§ **INPUT DATA**
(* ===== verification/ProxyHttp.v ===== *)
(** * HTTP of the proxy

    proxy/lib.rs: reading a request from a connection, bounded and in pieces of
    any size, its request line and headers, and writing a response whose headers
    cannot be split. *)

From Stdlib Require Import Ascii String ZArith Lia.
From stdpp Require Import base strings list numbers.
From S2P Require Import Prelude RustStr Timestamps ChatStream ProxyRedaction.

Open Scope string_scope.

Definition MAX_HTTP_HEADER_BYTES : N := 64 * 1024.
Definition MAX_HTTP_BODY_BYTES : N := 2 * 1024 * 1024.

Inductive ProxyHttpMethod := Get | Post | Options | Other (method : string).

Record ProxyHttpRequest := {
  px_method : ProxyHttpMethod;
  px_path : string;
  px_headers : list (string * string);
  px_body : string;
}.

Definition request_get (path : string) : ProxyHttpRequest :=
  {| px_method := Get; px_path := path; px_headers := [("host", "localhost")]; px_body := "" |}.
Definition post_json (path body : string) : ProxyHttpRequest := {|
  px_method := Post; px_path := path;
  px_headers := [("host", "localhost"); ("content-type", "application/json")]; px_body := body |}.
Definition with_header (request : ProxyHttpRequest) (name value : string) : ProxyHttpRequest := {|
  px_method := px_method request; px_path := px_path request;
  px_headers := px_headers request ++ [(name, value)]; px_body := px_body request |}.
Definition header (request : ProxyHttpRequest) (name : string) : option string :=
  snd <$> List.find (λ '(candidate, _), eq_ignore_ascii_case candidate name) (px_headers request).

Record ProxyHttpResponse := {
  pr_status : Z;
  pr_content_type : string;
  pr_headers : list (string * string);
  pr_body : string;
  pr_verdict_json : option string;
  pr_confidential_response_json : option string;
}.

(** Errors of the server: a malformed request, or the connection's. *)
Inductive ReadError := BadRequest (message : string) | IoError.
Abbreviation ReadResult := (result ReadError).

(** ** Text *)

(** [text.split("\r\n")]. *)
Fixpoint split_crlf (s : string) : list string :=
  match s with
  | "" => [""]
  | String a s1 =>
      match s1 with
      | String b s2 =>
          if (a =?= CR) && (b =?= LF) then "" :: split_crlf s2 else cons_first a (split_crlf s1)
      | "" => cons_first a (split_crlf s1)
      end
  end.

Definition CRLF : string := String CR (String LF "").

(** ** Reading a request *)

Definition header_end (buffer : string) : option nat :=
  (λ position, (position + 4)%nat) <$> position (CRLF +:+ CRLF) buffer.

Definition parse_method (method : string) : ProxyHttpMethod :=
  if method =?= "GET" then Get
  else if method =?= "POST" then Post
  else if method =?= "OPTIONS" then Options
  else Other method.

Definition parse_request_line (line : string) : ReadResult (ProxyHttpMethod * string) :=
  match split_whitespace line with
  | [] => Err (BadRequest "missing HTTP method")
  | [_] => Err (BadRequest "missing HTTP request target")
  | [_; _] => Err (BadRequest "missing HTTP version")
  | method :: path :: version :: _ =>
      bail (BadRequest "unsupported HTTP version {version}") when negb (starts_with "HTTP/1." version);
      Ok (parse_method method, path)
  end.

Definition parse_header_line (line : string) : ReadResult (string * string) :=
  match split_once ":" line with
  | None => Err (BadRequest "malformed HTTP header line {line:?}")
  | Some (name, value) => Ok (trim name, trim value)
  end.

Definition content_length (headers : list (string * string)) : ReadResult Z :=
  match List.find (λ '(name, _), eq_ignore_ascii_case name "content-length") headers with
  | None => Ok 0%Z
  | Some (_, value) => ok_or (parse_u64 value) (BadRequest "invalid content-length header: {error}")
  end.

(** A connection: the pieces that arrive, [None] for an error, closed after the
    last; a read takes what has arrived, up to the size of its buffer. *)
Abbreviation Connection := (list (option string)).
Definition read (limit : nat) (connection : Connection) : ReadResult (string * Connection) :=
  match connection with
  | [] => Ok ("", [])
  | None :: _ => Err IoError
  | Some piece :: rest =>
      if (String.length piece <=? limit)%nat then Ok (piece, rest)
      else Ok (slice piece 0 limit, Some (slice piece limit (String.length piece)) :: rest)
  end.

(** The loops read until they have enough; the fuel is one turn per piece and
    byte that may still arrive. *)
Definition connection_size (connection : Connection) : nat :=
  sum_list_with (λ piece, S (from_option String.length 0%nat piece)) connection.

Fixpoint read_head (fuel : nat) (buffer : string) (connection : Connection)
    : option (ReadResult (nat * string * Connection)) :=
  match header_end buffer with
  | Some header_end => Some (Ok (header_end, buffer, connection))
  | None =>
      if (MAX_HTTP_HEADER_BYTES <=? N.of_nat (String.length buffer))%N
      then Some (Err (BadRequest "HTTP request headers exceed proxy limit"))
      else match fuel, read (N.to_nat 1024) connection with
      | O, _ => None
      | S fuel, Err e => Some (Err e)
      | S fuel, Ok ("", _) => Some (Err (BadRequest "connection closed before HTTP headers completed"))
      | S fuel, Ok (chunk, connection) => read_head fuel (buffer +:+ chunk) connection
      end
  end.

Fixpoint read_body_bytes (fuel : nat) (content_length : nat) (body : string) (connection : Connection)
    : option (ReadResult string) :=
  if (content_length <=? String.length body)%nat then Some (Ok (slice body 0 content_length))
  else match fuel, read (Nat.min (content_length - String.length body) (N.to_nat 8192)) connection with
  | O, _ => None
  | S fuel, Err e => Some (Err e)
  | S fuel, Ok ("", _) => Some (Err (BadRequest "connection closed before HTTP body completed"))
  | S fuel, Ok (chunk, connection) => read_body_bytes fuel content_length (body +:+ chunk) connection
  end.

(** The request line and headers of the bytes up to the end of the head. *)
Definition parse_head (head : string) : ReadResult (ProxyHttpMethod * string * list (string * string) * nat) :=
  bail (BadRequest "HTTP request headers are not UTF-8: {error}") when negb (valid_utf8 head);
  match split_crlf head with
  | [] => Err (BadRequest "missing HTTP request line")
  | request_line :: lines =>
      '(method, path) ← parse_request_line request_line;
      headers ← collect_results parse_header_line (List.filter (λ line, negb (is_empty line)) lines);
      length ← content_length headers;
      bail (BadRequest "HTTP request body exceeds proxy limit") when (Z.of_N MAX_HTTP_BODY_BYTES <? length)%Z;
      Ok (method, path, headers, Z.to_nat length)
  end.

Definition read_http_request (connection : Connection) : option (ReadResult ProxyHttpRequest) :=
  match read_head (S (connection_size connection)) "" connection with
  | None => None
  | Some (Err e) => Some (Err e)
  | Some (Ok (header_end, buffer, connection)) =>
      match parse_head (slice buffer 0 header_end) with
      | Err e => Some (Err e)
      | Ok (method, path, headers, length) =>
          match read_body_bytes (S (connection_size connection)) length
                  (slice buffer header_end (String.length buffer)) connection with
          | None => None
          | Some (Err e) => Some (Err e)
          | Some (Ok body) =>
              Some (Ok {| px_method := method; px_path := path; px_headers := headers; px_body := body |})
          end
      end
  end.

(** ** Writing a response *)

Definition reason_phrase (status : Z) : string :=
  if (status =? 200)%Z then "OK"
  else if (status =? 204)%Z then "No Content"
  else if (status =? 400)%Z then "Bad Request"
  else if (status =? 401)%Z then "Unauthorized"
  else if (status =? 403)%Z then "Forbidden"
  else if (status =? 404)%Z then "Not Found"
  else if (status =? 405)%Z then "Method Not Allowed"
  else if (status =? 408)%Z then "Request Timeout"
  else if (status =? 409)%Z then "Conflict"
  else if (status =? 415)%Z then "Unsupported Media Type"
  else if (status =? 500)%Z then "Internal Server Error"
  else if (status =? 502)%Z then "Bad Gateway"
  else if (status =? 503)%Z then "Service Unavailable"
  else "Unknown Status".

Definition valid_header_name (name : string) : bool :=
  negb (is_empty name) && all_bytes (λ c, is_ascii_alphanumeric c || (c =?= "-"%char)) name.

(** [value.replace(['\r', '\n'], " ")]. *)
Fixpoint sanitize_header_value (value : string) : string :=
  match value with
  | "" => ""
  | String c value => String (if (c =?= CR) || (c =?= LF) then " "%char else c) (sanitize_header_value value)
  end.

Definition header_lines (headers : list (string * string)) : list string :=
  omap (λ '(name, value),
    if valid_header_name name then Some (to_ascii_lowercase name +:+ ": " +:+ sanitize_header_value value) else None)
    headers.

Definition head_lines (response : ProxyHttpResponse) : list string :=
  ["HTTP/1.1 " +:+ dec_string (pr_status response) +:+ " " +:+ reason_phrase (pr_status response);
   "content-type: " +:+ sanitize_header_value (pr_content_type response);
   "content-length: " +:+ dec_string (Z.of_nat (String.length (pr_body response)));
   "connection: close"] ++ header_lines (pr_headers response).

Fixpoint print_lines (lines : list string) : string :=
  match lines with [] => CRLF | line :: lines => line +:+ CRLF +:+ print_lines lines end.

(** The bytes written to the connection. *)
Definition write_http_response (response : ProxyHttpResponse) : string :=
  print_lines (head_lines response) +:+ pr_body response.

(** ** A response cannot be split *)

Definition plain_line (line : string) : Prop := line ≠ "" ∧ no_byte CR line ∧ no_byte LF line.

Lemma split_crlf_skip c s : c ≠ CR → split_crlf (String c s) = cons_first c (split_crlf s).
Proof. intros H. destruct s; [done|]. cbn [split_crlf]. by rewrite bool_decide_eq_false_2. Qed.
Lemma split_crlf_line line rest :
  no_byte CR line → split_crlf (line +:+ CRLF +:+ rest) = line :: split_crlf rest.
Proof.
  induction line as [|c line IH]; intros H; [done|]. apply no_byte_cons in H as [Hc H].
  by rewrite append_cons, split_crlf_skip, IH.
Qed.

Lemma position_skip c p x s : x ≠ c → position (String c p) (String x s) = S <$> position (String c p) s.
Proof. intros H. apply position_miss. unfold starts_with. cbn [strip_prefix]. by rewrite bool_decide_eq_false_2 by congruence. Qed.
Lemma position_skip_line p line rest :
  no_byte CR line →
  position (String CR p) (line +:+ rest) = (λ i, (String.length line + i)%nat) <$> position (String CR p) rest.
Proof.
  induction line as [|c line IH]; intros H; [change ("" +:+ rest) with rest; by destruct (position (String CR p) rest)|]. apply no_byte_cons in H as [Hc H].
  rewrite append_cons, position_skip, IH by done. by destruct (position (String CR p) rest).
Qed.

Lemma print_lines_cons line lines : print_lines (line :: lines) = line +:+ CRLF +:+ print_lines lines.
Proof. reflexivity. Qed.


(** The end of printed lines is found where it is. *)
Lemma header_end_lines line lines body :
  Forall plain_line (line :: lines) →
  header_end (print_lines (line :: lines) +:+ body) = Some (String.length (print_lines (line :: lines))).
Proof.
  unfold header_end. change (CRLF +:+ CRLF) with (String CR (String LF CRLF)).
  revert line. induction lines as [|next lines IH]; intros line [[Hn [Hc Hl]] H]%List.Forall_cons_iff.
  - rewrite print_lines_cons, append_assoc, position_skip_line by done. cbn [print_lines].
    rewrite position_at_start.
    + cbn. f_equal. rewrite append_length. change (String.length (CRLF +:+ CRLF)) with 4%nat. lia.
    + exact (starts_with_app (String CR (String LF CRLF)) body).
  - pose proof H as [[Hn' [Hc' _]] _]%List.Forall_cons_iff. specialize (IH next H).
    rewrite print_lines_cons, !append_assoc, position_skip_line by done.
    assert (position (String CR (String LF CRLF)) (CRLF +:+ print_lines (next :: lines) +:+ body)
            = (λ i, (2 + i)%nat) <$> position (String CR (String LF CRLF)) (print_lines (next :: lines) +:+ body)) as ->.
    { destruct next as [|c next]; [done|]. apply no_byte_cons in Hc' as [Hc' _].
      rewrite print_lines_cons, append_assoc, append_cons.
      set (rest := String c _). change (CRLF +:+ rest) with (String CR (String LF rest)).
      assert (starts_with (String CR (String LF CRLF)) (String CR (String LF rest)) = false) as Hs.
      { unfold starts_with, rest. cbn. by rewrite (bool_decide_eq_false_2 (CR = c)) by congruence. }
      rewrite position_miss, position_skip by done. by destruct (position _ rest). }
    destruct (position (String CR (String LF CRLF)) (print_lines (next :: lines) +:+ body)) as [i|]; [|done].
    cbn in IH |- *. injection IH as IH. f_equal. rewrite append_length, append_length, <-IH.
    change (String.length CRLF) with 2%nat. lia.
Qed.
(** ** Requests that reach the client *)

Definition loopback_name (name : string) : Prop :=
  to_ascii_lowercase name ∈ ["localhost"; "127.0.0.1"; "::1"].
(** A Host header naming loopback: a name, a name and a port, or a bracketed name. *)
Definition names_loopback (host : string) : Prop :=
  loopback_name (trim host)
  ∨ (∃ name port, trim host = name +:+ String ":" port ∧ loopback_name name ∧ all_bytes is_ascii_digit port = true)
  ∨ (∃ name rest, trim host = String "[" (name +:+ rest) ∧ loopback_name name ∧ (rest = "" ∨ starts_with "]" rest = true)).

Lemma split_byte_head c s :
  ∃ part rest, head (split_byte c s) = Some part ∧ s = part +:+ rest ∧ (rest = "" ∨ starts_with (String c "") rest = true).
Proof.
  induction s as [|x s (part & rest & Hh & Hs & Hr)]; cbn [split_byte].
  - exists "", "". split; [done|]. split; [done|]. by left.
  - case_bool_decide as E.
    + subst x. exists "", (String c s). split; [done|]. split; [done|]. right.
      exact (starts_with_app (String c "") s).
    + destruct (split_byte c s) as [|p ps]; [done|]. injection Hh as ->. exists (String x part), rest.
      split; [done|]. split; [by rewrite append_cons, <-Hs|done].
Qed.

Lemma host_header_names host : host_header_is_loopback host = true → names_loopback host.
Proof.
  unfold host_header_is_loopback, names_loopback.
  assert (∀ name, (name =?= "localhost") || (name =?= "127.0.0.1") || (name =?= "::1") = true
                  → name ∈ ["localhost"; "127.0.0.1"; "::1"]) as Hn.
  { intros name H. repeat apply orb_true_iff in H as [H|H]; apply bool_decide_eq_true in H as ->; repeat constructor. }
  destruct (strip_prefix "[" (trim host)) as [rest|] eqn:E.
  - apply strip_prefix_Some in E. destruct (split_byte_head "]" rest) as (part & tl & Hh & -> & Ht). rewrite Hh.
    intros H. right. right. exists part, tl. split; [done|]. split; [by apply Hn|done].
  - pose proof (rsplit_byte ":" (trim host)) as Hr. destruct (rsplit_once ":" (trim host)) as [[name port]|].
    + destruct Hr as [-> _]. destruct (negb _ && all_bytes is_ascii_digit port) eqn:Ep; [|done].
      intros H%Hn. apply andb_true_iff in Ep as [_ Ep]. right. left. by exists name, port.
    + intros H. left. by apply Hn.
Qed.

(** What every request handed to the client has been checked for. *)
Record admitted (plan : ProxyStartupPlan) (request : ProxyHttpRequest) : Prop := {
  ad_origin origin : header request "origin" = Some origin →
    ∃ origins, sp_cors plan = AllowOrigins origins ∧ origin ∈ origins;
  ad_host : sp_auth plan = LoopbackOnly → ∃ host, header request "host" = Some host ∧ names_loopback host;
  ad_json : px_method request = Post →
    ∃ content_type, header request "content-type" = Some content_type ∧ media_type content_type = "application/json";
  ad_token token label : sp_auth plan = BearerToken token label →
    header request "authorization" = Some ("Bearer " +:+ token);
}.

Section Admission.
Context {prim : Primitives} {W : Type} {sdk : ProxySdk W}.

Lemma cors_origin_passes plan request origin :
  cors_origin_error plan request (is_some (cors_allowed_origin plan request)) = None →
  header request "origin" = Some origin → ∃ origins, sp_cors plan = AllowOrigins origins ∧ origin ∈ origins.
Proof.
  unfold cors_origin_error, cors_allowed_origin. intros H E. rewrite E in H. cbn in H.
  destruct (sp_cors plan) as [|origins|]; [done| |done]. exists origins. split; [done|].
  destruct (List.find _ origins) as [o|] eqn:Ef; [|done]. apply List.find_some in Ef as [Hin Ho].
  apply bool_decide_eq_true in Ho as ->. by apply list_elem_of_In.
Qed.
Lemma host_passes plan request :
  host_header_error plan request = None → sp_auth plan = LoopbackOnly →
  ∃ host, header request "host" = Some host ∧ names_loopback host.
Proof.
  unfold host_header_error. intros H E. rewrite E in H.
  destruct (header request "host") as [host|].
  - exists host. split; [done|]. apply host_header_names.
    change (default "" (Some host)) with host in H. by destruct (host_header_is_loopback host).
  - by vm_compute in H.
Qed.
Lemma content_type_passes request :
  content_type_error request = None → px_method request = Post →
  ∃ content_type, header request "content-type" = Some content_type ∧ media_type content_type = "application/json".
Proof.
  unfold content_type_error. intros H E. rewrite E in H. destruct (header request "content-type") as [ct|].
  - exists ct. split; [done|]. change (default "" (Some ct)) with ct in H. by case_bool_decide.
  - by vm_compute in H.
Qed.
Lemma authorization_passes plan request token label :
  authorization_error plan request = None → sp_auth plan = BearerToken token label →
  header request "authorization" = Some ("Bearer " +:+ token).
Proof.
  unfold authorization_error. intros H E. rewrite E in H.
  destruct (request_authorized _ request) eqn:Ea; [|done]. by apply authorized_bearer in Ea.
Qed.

§ **THE PROBLEM**
Only one stretch of the data above is needed. Restate it word for word, from the line containing "any size, its" through the line containing "pr_headers : list (string * string);", both ends included.

§ **WORKED SOLUTION**
    any size, its request line and headers, and writing a response whose headers
    cannot be split. *)

From Stdlib Require Import Ascii String ZArith Lia.
From stdpp Require Import base strings list numbers.
From S2P Require Import Prelude RustStr Timestamps ChatStream ProxyRedaction.

Open Scope string_scope.

Definition MAX_HTTP_HEADER_BYTES : N := 64 * 1024.
Definition MAX_HTTP_BODY_BYTES : N := 2 * 1024 * 1024.

Inductive ProxyHttpMethod := Get | Post | Options | Other (method : string).

Record ProxyHttpRequest := {
  px_method : ProxyHttpMethod;
  px_path : string;
  px_headers : list (string * string);
  px_body : string;
}.

Definition request_get (path : string) : ProxyHttpRequest :=
  {| px_method := Get; px_path := path; px_headers := [("host", "localhost")]; px_body := "" |}.
Definition post_json (path body : string) : ProxyHttpRequest := {|
  px_method := Post; px_path := path;
  px_headers := [("host", "localhost"); ("content-type", "application/json")]; px_body := body |}.
Definition with_header (request : ProxyHttpRequest) (name value : string) : ProxyHttpRequest := {|
  px_method := px_method request; px_path := px_path request;
  px_headers := px_headers request ++ [(name, value)]; px_body := px_body request |}.
Definition header (request : ProxyHttpRequest) (name : string) : option string :=
  snd <$> List.find (λ '(candidate, _), eq_ignore_ascii_case candidate name) (px_headers request).

Record ProxyHttpResponse := {
  pr_status : Z;
  pr_content_type : string;
  pr_headers : list (string * string);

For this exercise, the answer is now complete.